In 1945, the New Mexico Supreme Court established precedent when the Army Corps. Engineers created a man-made reservoir. The State Game Commission sued to allow the public to use the entire surface of the reservoir, even though the lakebed was privately owned. 

“The New Mexico Supreme Court said that language gave the public the right. Because the water is owned by the public, the public has a right to use it,” Benson said. “If the water is public the water can be used for the reasons water is important to the public.” 

Then, it was agreed that what was established in the state constitution, reading ‘all unappropriated water belongs to the public’ was fact. The public had a right to access water no matter where it was. They could float, dip their toes in, and swim to their hearts’ content.  

Today, this debate took the shape of the case Adobe Whitewater Club v. State Game Commission.

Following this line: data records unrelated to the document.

#[local] Instance same_latches_preorder : PreOrder same_latches.
Proof.
  split; [by intros s f | intros s1 s2 s3 H1 H2 f].
  unfold same_latches in *. by rewrite H2, H1.
Qed.

(** Break a goal [preserves R m] down along the structure of [m]; what is
    left are the stores into the state. *)
Ltac preserves_step :=
  lazymatch goal with
  | |- preserves _ (sret _) => apply preserves_sret; apply _
  | |- preserves _ (sfail _) => apply preserves_sfail
  | |- preserves _ (gets _) => apply preserves_gets; apply _
  | |- preserves _ (lift_outcome _) => apply preserves_lift_outcome; apply _
  | |- preserves _ (page_at _) => apply preserves_page_at; apply _
  | |- preserves _ (when _ _) => apply preserves_when; try apply _
  | |- preserves _ (for_each _ _) =>
      apply preserves_for_each; try apply _; intros ?
  | |- preserves _ (sbind _ _) =>
      apply preserves_sbind; try apply _; [|intros ?]
  | |- preserves _ (match ?x with _ => _ end) => destruct x
  end.

Ltac preserves_tac := repeat preserves_step.

(** A relation that no store into the frames, the page table, the free
    list, the replacer, the disk or the log breaks is kept by every
    operation that does not allocate a page id. *)
Section Untouched.
Context (R : relation BufferPoolManager) `{!PreOrder R}.
Hypothesis R_pages : ∀ s ps, R s (set_pages ps s).
Hypothesis R_page_table : ∀ s pt, R s (set_page_table pt s).
Hypothesis R_free_list : ∀ s fl, R s (set_free_list fl s).
Hypothesis R_replacer : ∀ s r, R s (set_replacer r s).
Hypothesis R_disk : ∀ s d, R s (set_disk d s).
Hypothesis R_log : ∀ s l, R s (set_log l s).

Lemma untouched_with_replacer {A} (m : St LRUKReplacer A) :
  preserves R (with_replacer m).
Proof. apply preserves_with_replacer. apply R_replacer. Qed.

Lemma untouched_update_page f g : preserves R (update_page f g).
Proof. apply preserves_update_page. intros s pg _. apply R_pages. Qed.

Lemma untouched_emit e : preserves R (emit e).
Proof. apply preserves_modify. intros s. apply R_log. Qed.

Lemma untouched_WritePage p d : preserves R (WritePage p d).
Proof.
  apply preserves_sbind; try apply _.
  - apply preserves_modify. intros s. apply R_disk.
  - intros _. apply untouched_emit.
Qed.

Lemma untouched_ResetMemory f : preserves R (ResetMemory f).
Proof.
  apply preserves_sbind; try apply _; [apply untouched_update_page|].
  intros _. apply untouched_emit.
Qed.

Lemma untouched_ReadPage p f : preserves R (ReadPage p f).
Proof.
  unfold ReadPage. preserves_tac.
  - apply untouched_update_page.
  - apply untouched_emit.
Qed.

Ltac untouched_tac :=
  preserves_tac;
  first [ apply untouched_with_replacer
        | apply untouched_update_page
        | apply untouched_emit
        | apply untouched_WritePage
        | apply untouched_ResetMemory
        | apply untouched_ReadPage
        | apply preserves_modify; intros ?;
          first [ apply R_page_table | apply R_free_list ] ].

Lemma untouched_FindAndEvictFrame : preserves R FindAndEvictFrame.
Proof. unfold FindAndEvictFrame. untouched_tac. Qed.

Lemma untouched_FetchPage p : preserves R (FetchPage p).
Proof.
  unfold FetchPage.
  apply preserves_sbind; try apply _; [apply preserves_gets; apply _ | intros pt].
  apply preserves_sbind; try apply _; [ | intros entry].
  - destruct (pt !! p); [apply preserves_sret; apply _|].
    apply preserves_sbind; try apply _; [apply untouched_FindAndEvictFrame |].
    intros found. untouched_tac.
  - untouched_tac.
Qed.

Lemma untouched_UnpinPage p d : preserves R (UnpinPage p d).
Proof. unfold UnpinPage. untouched_tac. Qed.

Lemma untouched_FlushPage p : preserves R (FlushPage p).
Proof. unfold FlushPage. untouched_tac. Qed.

Lemma untouched_FlushAllPages : preserves R FlushAllPages.
Proof. unfold FlushAllPages, flush_entry. untouched_tac. Qed.

Lemma untouched_DeletePage p : preserves R (DeletePage p).
Proof. unfold DeletePage, DeallocatePage. untouched_tac. Qed.

(** What follows [AllocatePage] in [NewPage]. *)
Lemma untouched_NewPage_install f n :
  preserves R
    (update_page f (set_page_id n) ;;
     update_page f (set_pin_count 1) ;;
     modify (λ s, set_page_table (<[n := f]> (page_table_ s)) s) ;;
     ResetMemory f ;;
     sret (Some (n, f))).
Proof. untouched_tac. Qed.

Lemma untouched_NewPage :
  (∀ s n, R s (set_next_page_id n s)) -> preserves R NewPage.
Proof.
  intros R_next. unfold NewPage.
  apply preserves_sbind; try apply _; [apply untouched_FindAndEvictFrame|].
  intros [f|]; [|apply preserves_sret; apply _].
  apply preserves_sbind; try apply _; [apply untouched_with_replacer|intros _].
  apply preserves_sbind; try apply _; [apply untouched_with_replacer|intros _].
  apply preserves_sbind; try apply _; [|intros n; apply untouched_NewPage_install].
  unfold AllocatePage. preserves_tac. apply preserves_modify. intros s. apply R_next.
Qed.
End Untouched.

(** [NewPage] returns the counter and advances it by one, or fails to
    find a frame and leaves it alone. *)
Lemma NewPage_next_page_id s res s' :
  NewPage s = Ok (res, s') ->
  match res with
  | Some (p, _) => p = next_page_id_ s ∧ next_page_id_ s' = p + 1
  | None => next_page_id_ s' = next_page_id_ s
  end.
Proof.
  unfold NewPage. intros (found & s1 & Hfind & H)%sbind_Ok.
  apply (untouched_FindAndEvictFrame same_next_page_id) in Hfind; try done.
  unfold same_next_page_id in Hfind.
  destruct found as [f|].
  - apply sbind_Ok in H as (? & s2 & H2 & H).
    apply (untouched_with_replacer same_next_page_id) in H2; [|done].
    apply sbind_Ok in H as (? & s3 & H3 & H).
    apply (untouched_with_replacer same_next_page_id) in H3; [|done].
    apply sbind_Ok in H as (n & s4 & [-> ->]%AllocatePage_Ok & H).
    assert (res = Some (next_page_id_ s3, f)) as ->.
    { repeat (apply sbind_Ok in H as (? & ? & _ & H)).
      by apply sret_Ok in H as [-> _]. }
    apply (untouched_NewPage_install same_next_page_id) in H; try done.
    unfold same_next_page_id in *. simpl in H. split; [congruence | lia].
  - apply sret_Ok in H as [-> ->]. exact Hfind.
Qed.

Lemma perform_next_page_id o s r s' :
  perform o s = Ok (r, s') ->
  match r with
  | RNewPage (Some (p, _)) => p = next_page_id_ s ∧ next_page_id_ s' = p + 1
  | _ => next_page_id_ s' = next_page_id_ s
  end.
Proof.
  destruct o as [|p|p d|p| |p|f d]; simpl;
    intros (a & s1 & H & [-> ->]%sret_Ok)%sbind_Ok.
  - apply NewPage_next_page_id in H. by destruct a as [[? ?]|].
  - by apply (untouched_FetchPage same_next_page_id) in H.
  - by apply (untouched_UnpinPage same_next_page_id) in H.
  - by apply (untouched_FlushPage same_next_page_id) in H.
  - by apply (untouched_FlushAllPages same_next_page_id) in H.
  - by apply (untouched_DeletePage same_next_page_id) in H.
  - by apply (untouched_update_page same_next_page_id) in H.
Qed.

#[local] Instance same_pool_size_preorder : PreOrder same_pool_size.
Proof.
  split; [by intros s | intros s1 s2 s3 H1 H2].
  unfold same_pool_size in *. congruence.
Qed.

Lemma perform_pool_size o s r s' :
  perform o s = Ok (r, s') -> pool_size_ s' = pool_size_ s.
Proof.
  destruct o as [|p|p d|p| |p|f d]; simpl;
    intros (a & s1 & H & [-> ->]%sret_Ok)%sbind_Ok.
  - by apply (untouched_NewPage same_pool_size) in H.
  - by apply (untouched_FetchPage same_pool_size) in H.
  - by apply (untouched_UnpinPage same_pool_size) in H.
  - by apply (untouched_FlushPage same_pool_size) in H.
  - by apply (untouched_FlushAllPages same_pool_size) in H.
  - by apply (untouched_DeletePage same_pool_size) in H.
  - by apply (untouched_update_page same_pool_size) in H.
Qed.

Lemma reachable_pool_size pool_size disk k s :
  reachable pool_size disk k s -> pool_size_ s = pool_size.
Proof.
  induction 1 as [|s o r s' _ IH _ Hstep]; [done|].
  rewrite <- IH. by eapply perform_pool_size.
Qed.

(* ===================================================================== *)
(** * More about the replacer *)
(* ===================================================================== *)

(** X1.  [Evict] returns whenever every evictable frame has a recorded
    access: it then has a result, a victim or none, whatever the
    histories and the counter hold. *)
Theorem Evict_returns_when_accessed r :
  (∀ f, f ∈ evictable_ r -> history_ r f ≠ []) ->
  ∃ res r', Evict r = Ok (res, r').
Proof.
  intros Hne. destruct (Evict_total r Hne) as [[res r'] H]. eauto.
Qed.

Lemma Evict_returns_when_accessed_witness :
  ∃ res r', Evict replacer_example = Ok (res, r').
Proof.
  apply (Evict_returns_when_accessed replacer_example).
  intros f Hf. simpl in Hf.
  apply elem_of_union in Hf as [->%elem_of_singleton | ->%elem_of_singleton];
    vm_compute; discriminate.
Defined.

(** X2.  [Remove] of an evictable frame clears its history but leaves it
    in the evictable set: [Size] is unchanged and no other history is
    touched. *)
Theorem Remove_keeps_frame_evictable r f :
  f ∈ evictable_ r ->
  ∃ r', Remove f r = Ok (tt, r')
      ∧ evictable_ r' = evictable_ r
      ∧ Size r' = Size r
      ∧ history_ r' f = []
      ∧ (∀ g, g ≠ f -> history_ r' g = history_ r g).
Proof.
  intros Hf. exists (set_history f [] r). unfold Remove.
  rewrite (bool_decide_eq_true_2 _ Hf).
  assert (Hnil : history_ (set_history f [] r) f = []).
  { rewrite history_set_history. by case_decide. }
  split; [done|]. split; [done|]. split; [done|]. split; [done|].
  intros g Hg. rewrite history_set_history. case_decide; congruence.
Qed.

Lemma Remove_keeps_frame_evictable_witness :
  ∃ r', Remove 0 replacer_example = Ok (tt, r')
      ∧ evictable_ r' = evictable_ replacer_example
      ∧ Size r' = Size replacer_example
      ∧ history_ r' 0 = []
      ∧ (∀ g, g ≠ 0 -> history_ r' g = history_ replacer_example g).
Proof.
  apply (Remove_keeps_frame_evictable replacer_example 0).
  vm_compute. set_solver.
Defined.

(** X3.  [Evict] only ever returns a frame that was evictable, and then
    [Size] drops by one; it returns none only when [Size] is 0, and then
    the replacer is unchanged. *)
Theorem Evict_Size r res r' :
  Evict r = Ok (res, r') ->
  match res with
  | Some v => v ∈ evictable_ r ∧ r' = evicted v r ∧ Size r' = Size r - 1
  | None => Size r = 0 ∧ r' = r
  end.
Proof.
  intros H. destruct res as [v|].
  - apply Evict_Some in H as [Hv ->]. split; [done|]. split; [done|].
    unfold Size, evicted. simpl.
    rewrite size_difference by set_solver. rewrite size_singleton.
    assert (size (evictable_ r) ≠ 0%nat).
    { intros Hz. apply size_empty_inv in Hz. set_solver. }
    lia.
  - apply Evict_None in H as [He ->]. split; [|done].
    unfold Size. rewrite He. by rewrite size_empty.
Qed.

Lemma Evict_Size_witness :
  1 ∈ evictable_ replacer_example
  ∧ evicted 1 replacer_example = evicted 1 replacer_example
  ∧ Size (evicted 1 replacer_example) = Size replacer_example - 1.
Proof.
  apply (Evict_Size replacer_example (Some 1) (evicted 1 replacer_example)).
  vm_compute. reflexivity.
Defined.

Lemma frame_id_in_range r f :
  0 ≤ f < replacer_size_ r -> frame_id_out_of_range r f = false.
Proof.
  intros Hf. unfold frame_id_out_of_range.
  apply orb_false_intro; [apply Z.ltb_ge | apply Z.leb_gt]; lia.
Qed.

Lemma SetEvictable_in_range r f b :
  0 ≤ f < replacer_size_ r ->
  SetEvictable f b r
  = Ok (tt, set_evictable_ (if b then {[f]} ∪ evictable_ r
                            else evictable_ r ∖ {[f]}) r).
Proof.
  intros Hf. destruct (SetEvictable f b r) as [[[] r']|e] eqn:Hse.
  - by apply SetEvictable_Ok in Hse as [_ ->].
  - unfold SetEvictable in Hse. rewrite frame_id_in_range in Hse by done.
    discriminate.
Qed.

It’s a case with a lot of nuance and players, which elevated to state game commissioners losing their job for allegedly opposing opinions one way or the other. 

“It was already pretty questionable if that rule was valid,” he said. “But it became a big political fight, and it became clear the courts were going to have to decide it,” Benson said. 

Under the Gov. Martinez administration, the State Game Commission  had adopted a rule, maintaining land owners had non-navigable streams–meaning the public could no longer touch beds and banks on their land. Land owners now had the right to exclude people, if they hiked, fished, and paddled through what they claimed as their property. 

“If a relatively wealthy few can control the relatively few flowing streams in New Mexico just for their own benefit, then that I think is a problem for the public,” Benson said. 

That was where Adobe Whitewater Club came in. They asked the question, Benson also has asked. 

“The more we brand New Mexico as having an outdoor recreation economy with having all these wonderful outdoor amenities, and bring people to enjoy all the great outdoor stuff we have, the weirder it is if the public can't get to those places,” he said. 

The state Supreme Court made their message clear within 15 minutes, stating plainly in the argument: “the Regulations are an unconstitutional infringement on the public’s right to use public water.” 

“I think the New Mexico Supreme Court got it right,” Benson said. “I like seeing this state both historically and today really out in front on this issue in a way that I think is both good law and good policy.” 

While Benson agrees with their ruling, as a long time kayaker, he cannot help but understand the qualms of property owners, who are concerned about the impacts that recreational use can have on both lands and waters.  

Especially with dwindling water resources, more home-owners on the fence are concerned about the impact lawless recreation could have on their efforts to preserve the habitat. 

“There are some recreational users who aren't very responsible, who don't practice good etiquette when they recreate and they give us all a bad name,” he said. ““I don’t see it as a black and white issue.” 

He believes there is an avenue for property owners to take this denial to the U.S. Supreme court. He does not believe, however, they will agree to hear the case. That’s because as the question emerges more and more in the states with trailing water, the answer could become more challenging to find.  

As more places like Colorado approach a similar battle with anglers, Benson says New Mexico has played an important role in setting the stage for precedent on what it means for something to be public. 

“New Mexico was a real leader on this issue. That case from the 1940’s really was a pioneering case in the rocky mountain region of what it means for water to be public,” he said.